Campesinos de Chihuahua y Zacatecas advirtieron que retomarán los bloqueos de aduanas, carreteras y vías férreas si el Congreso de la Unión no atiende sus demandas respecto a la Ley de Aguas, cuya discusión está programada para hoy en comisiones de la Cámara de Diputados.
Los manifestantes, encabezados por dirigentes del Frente Nacional para el Rescate del Campo Mexicano, se movilizaron desde ayer en distintos cruces comerciales de Ciudad Juárez y en casetas de Zacatecas, a la espera de las decisiones legislativas sobre la iniciativa enviada por la presidenta Claudia Sheinbaum el pasado 9 de octubre.
Los campesinos se concentraron en los cruces Zaragoza-Ysleta, Córdova-Américas, Guadalupe-Tornillo y San Jerónimo-Santa Teresa, donde permanecen atentos a la sesión de la Comisión de Recursos Hidráulicos, Agua Potable y Saneamiento. De acuerdo con el dirigente Eraclio “Yako” Rodríguez, aunque mantienen el paso libre en las garitas, ya está lista la presencia de manifestantes y tractores para intervenir de inmediato si consideran que su patrimonio está en riesgo.

“No vamos a tomar ahorita, pero si vemos riesgo, vamos a tomar”, afirmó el representante, quien participa como negociador con el gobierno federal.
Entre las principales demandas se encuentra el reconocimiento de los llamados Folios 8, documentos utilizados para el registro de extracción de agua por personas sin concesión, cuya inclusión en la nueva legislación es considerada prioritaria para los productores de Chihuahua.
Rodríguez sostuvo que han logrado avances en la garantía de registro para quienes cuentan con constancia y que hoy será discutida la situación de quienes aún no la tienen, con el fin de que todos queden incluidos. Otro punto central para los productores es la transmisión de concesiones entre particulares, pues señalan que la iniciativa contempla que regresen al Estado para reasignación por parte de la Comisión Nacional del Agua (Conagua), lo que impediría vender o heredar tierras con pozos concesionados.

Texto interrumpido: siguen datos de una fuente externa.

(* ===== verification/HttpTcp.v ===== *)
(** * The TCP backend of the HTTP server (crates/http/src/backend/tcp)

    The accept loop of serve.rs and the helpers of util.rs: which errors end
    the loop, and how the first bytes of a connection to a TLS port are
    classified before the handshake. *)

From Stdlib Require Import Strings.Byte Strings.String.
From stdpp Require Import base list numbers option.
From S2P Require Import Prelude Amf0.

Module HttpTcp.

(** ** [is_fatal_tcp_error] *)

(** The [errno] values, with those of Linux. *)
Definition ENOMEM := 12.
Definition EFAULT := 14.
Definition EINVAL := 22.
Definition ENFILE := 23.
Definition EMFILE := 24.
Definition ENOBUFS := 105.

(** [err.raw_os_error()] *)
Definition is_fatal_tcp_error (raw_os_error : option Z) : bool :=
  match raw_os_error with
  | Some e => existsb (Z.eqb e) [EFAULT; EINVAL; ENFILE; EMFILE; ENOBUFS; ENOMEM]
  | None => false
  end.

(** ** [serve_tcp_inner] *)

(** What [listener.accept().with_context(&ctx).await] returns: a connection,
    an error with its [errno], or that the context is done. *)
Inductive Accepted (C : Type) := Connection (c : C) | AcceptError (raw_os_error : option Z) | ContextDone.
Arguments Connection {C} _.
Arguments AcceptError {C} _.
Arguments ContextDone {C}.

(** The loop over the outcomes of [accept], with the connections that are
    served; [Fuel] when the list of outcomes ends and the loop still waits. *)
Fixpoint serve_tcp_inner {C} (service_accept : C -> bool) (outcomes : list (Accepted C)) (served : list C) :
    res Z unit * list C :=
  match outcomes with
  | [] => (Fuel, served)
  | Connection c :: outcomes =>
      serve_tcp_inner service_accept outcomes (if service_accept c then served ++ [c] else served)
  | AcceptError e :: outcomes =>
      if is_fatal_tcp_error e then (Err (default 0 e), served)
      else serve_tcp_inner service_accept outcomes served
  | ContextDone :: _ => (Ok tt, served)
  end.

(** ** [is_tls] *)

Definition H2_PREFACE : list byte :=
  str "PRI * HTTP/2.0" ++ [x0d; x0a; x0d; x0a] ++ str "SM" ++ [x0d; x0a; x0d; x0a].

(** [s.contains(needle)] *)
Fixpoint contains (needle s : list byte) : bool :=
  bool_decide (take (length needle) s = needle)
  || match s with [] => false | _ :: s => contains needle s end.

(** What is done with the connection: go on with the handshake, or close it,
    after one of the two responses or without one. *)
Inductive Verdict := Tls | Refuse | RefusePlainOnTls | RefuseBadRequest.

(** [buf[..n]] after [peek]; [None] is an error of [peek]. *)
Definition is_tls (peeked : option (list byte)) : Verdict :=
  match peeked with
  | None => Refuse
  | Some buf =>
      if bool_decide (buf = H2_PREFACE) then Refuse
      else if Utf8.valid buf && contains (str "HTTP/1.1") buf then RefusePlainOnTls
      else
        match buf with
        | b0 :: b1 :: b2 :: _ =>
            if negb (b2z b0 =? 0x16) || negb (b2z b1 =? 0x03) || (b2z b2 <? 0x01) then RefuseBadRequest else Tls
        | _ => RefuseBadRequest
        end
  end.

(** ** Laws *)

(** The accept loop serves every accepted connection, in order, until the
    context is done or a fatal error. *)
Lemma serve_tcp_serves {C} service_accept outcomes : forall served : list C,
  exists k, (serve_tcp_inner service_accept outcomes served).2 =
    served ++ filter (fun c => service_accept c = true)
      (omap (fun o => match o with Connection c => Some c | _ => None end) (take k outcomes))
  /\ match (serve_tcp_inner service_accept outcomes served).1 with
     | Ok _ => outcomes !! k = Some ContextDone
     | Err e => exists e', outcomes !! k = Some (AcceptError e') /\ is_fatal_tcp_error e' = true
     | Panic => False
     | Fuel => k = length outcomes /\ ContextDone ∉ outcomes
     end.
Proof.
  induction outcomes as [|[c|e|] outcomes IH]; intros served; simpl.
  - exists 0%nat. rewrite app_nil_r. split_and!; [done..|]. by intros ?%elem_of_nil.
  - destruct (IH (if service_accept c then served ++ [c] else served)) as (k & -> & Hk). exists (S k). split.
    + simpl. rewrite filter_cons. destruct (service_accept c); [rewrite decide_True by done|by rewrite decide_False].
      by rewrite <-app_assoc.
    + destruct (serve_tcp_inner _ _ _).1; try done. destruct Hk as [-> Hk]. split; [done|]. by rewrite elem_of_cons; intros [|].
  - destruct (is_fatal_tcp_error e) eqn:E.
    + exists 0%nat. rewrite app_nil_r. split; [done|]. by exists e.
    + destruct (IH served) as (k & -> & Hk). exists (S k). split; [done|].
      destruct (serve_tcp_inner _ _ _).1; try done. destruct Hk as [-> Hk]. split; [done|]. by rewrite elem_of_cons; intros [|].
  - exists 0%nat. by rewrite app_nil_r.
Qed.

(** A TLS client hello is a handshake record; nothing else is let through. *)
Lemma is_tls_record buf : is_tls (Some buf) = Tls ->
  exists version rest, buf = x16 :: x03 :: version :: rest /\ 1 <= b2z version.
Proof.
  unfold is_tls. destruct (bool_decide _); [done|]. destruct (_ && _); [done|].
  destruct buf as [|b0 [|b1 [|b2 rest]]]; try done.
  destruct (Z.eqb_spec (b2z b0) 0x16) as [H0|]; [|done]. destruct (Z.eqb_spec (b2z b1) 0x03) as [H1|]; [|done].
  destruct (Z.ltb_spec (b2z b2) 0x01); [done|]. intros _. exists b2, rest. split; [|lia].
  apply (b2z_inj b0 x16) in H0 as ->. by apply (b2z_inj b1 x03) in H1 as ->.
Qed.

(** Plain requests are told so. *)
Example plain_http : is_tls (Some (str "GET / HTTP/1.1")) = RefusePlainOnTls /\ is_tls (Some H2_PREFACE) = Refuse.
Proof. by vm_compute. Qed.

End HttpTcp.
(** * The client bootstrap preload script

    A shallow embedding of the inline script of the layout template
    (src/unnamed/part_002, lines 9-66): the function [__preloadData], its two
    inner functions [promiseRequest] and [makeUrl], and the top-level
    [try { __preloadData(); } catch (_) {}].

    The script runs in a browser page.  Its inputs are the global
    [window.__initialData] (plain data written by the server) and, later, the
    load/error events of the three [XMLHttpRequest] objects it creates.  Its
    outputs are the global [window.__sentry_preload], the requests handed to
    the network, and the states of the three promises.

    Of the browser, the embedding has what the script calls, as the
    standards describe it: [new Promise], whose executor may throw; the
    methods and the two handlers of [XMLHttpRequest], of which [open]
    refuses a URL that does not parse and [setRequestHeader] trims the value
    it is given and refuses one that is no header value; and [JSON.parse]. *)

From stdpp Require Import gmap strings list fin_maps.
From Stdlib Require Import ZArith Ascii.
(** X10. In every reachable machine there is at most one activation in
    flight, and exactly one in the state [loading]: there the file and
    its preview URL are held, no processed image and no error text are
    set, and no user event is accepted, so a pending request is neither
    cancelled nor joined by a second one.  In the state [initial] the
    session is blank. *)
Theorem one_request_in_flight (e : gmap string string) (m : Machine) :
  reachable e m ->
  (appState (current m) = loading ->
   List.length (pending m) = 1%nat /\
   is_Some (originalFile (current m)) /\
   is_Some (originalImageUrl (current m)) /\
   processedImageUrl (current m) = None /\
   errorMessage (current m) = "" /\
   forall ev, user_event ev -> dispatch m ev = None) /\
  (appState (current m) <> loading -> pending m = []) /\
  (appState (current m) = initial -> current m = blank).
Proof.
  intros Hreach. pose proof (reachable_Inv _ _ Hreach) as HI.
  unfold Inv in HI. split; [|split].
  - intros Ha. rewrite Ha in HI.
    destruct HI as (Hf & Hu & Hproc & Hmsg & t & Hp & _).
    rewrite Hp. repeat split; try assumption.
    intros ev Hev. unfold dispatch, react, renderContent. rewrite Ha.
    destruct ev; try reflexivity. destruct Hev.
  - intros Hn. destruct (appState (current m)); tauto.
  - intros Ha. rewrite Ha in HI. tauto.
Qed.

En San Lázaro, el coordinador de Morena en la Cámara de Diputados, Ricardo Monreal Ávila, reconoció que la discusión de la Ley de Aguas permanece abierta y que podrían añadirse nuevos ajustes, además de las 50 modificaciones incorporadas la semana pasada tras reuniones con representantes del campo. Monreal señaló que las comisiones aún pueden realizar cambios durante el análisis del dictamen previsto para hoy, previo a la votación programada en el pleno para el próximo jueves. El legislador subrayó que la agenda continuará conforme a lo programado pese a las advertencias de nuevas movilizaciones.

En contraste, legisladores de oposición solicitaron suspender la discusión y reelaborar la iniciativa con participación de todos los sectores sociales. El priista Rubén Moreira expresó preocupación por la votación agendada y la falta de acuerdos en torno al dictamen.
Señaló que los ajustes recientes no resuelven las inquietudes del sector productivo ni corrigen deficiencias señaladas desde la entrega del documento. Otros legisladores, como Juan Francisco Espinoza Eguía y Alejandro Domínguez, advirtieron que apresurar el proceso podría detonar un conflicto social y contravendría el reglamento interno si el dictamen circula con modificaciones de última hora.
Las bancadas del PRI y PAN reiteraron que no acompañarán el dictamen de la nueva Ley General de Aguas. Acusaron que el proyecto “centraliza el control del agua en la Federación”, carece de garantías de infraestructura o financiamiento y mantiene restricciones que afectan al sector primario.
El panista Paulo Martínez López señaló que el documento sufrió más de 90 modificaciones y continúa “parchado”, además de condicionar la transmisión de derechos a un comité integrado por Conagua, Semarnat, Hacienda y Bienestar. El diputado Theodoros Kalionchiz sostuvo que el dictamen no garantiza acceso equitativo al agua ni establece reglas claras para la devolución del recurso a los estados.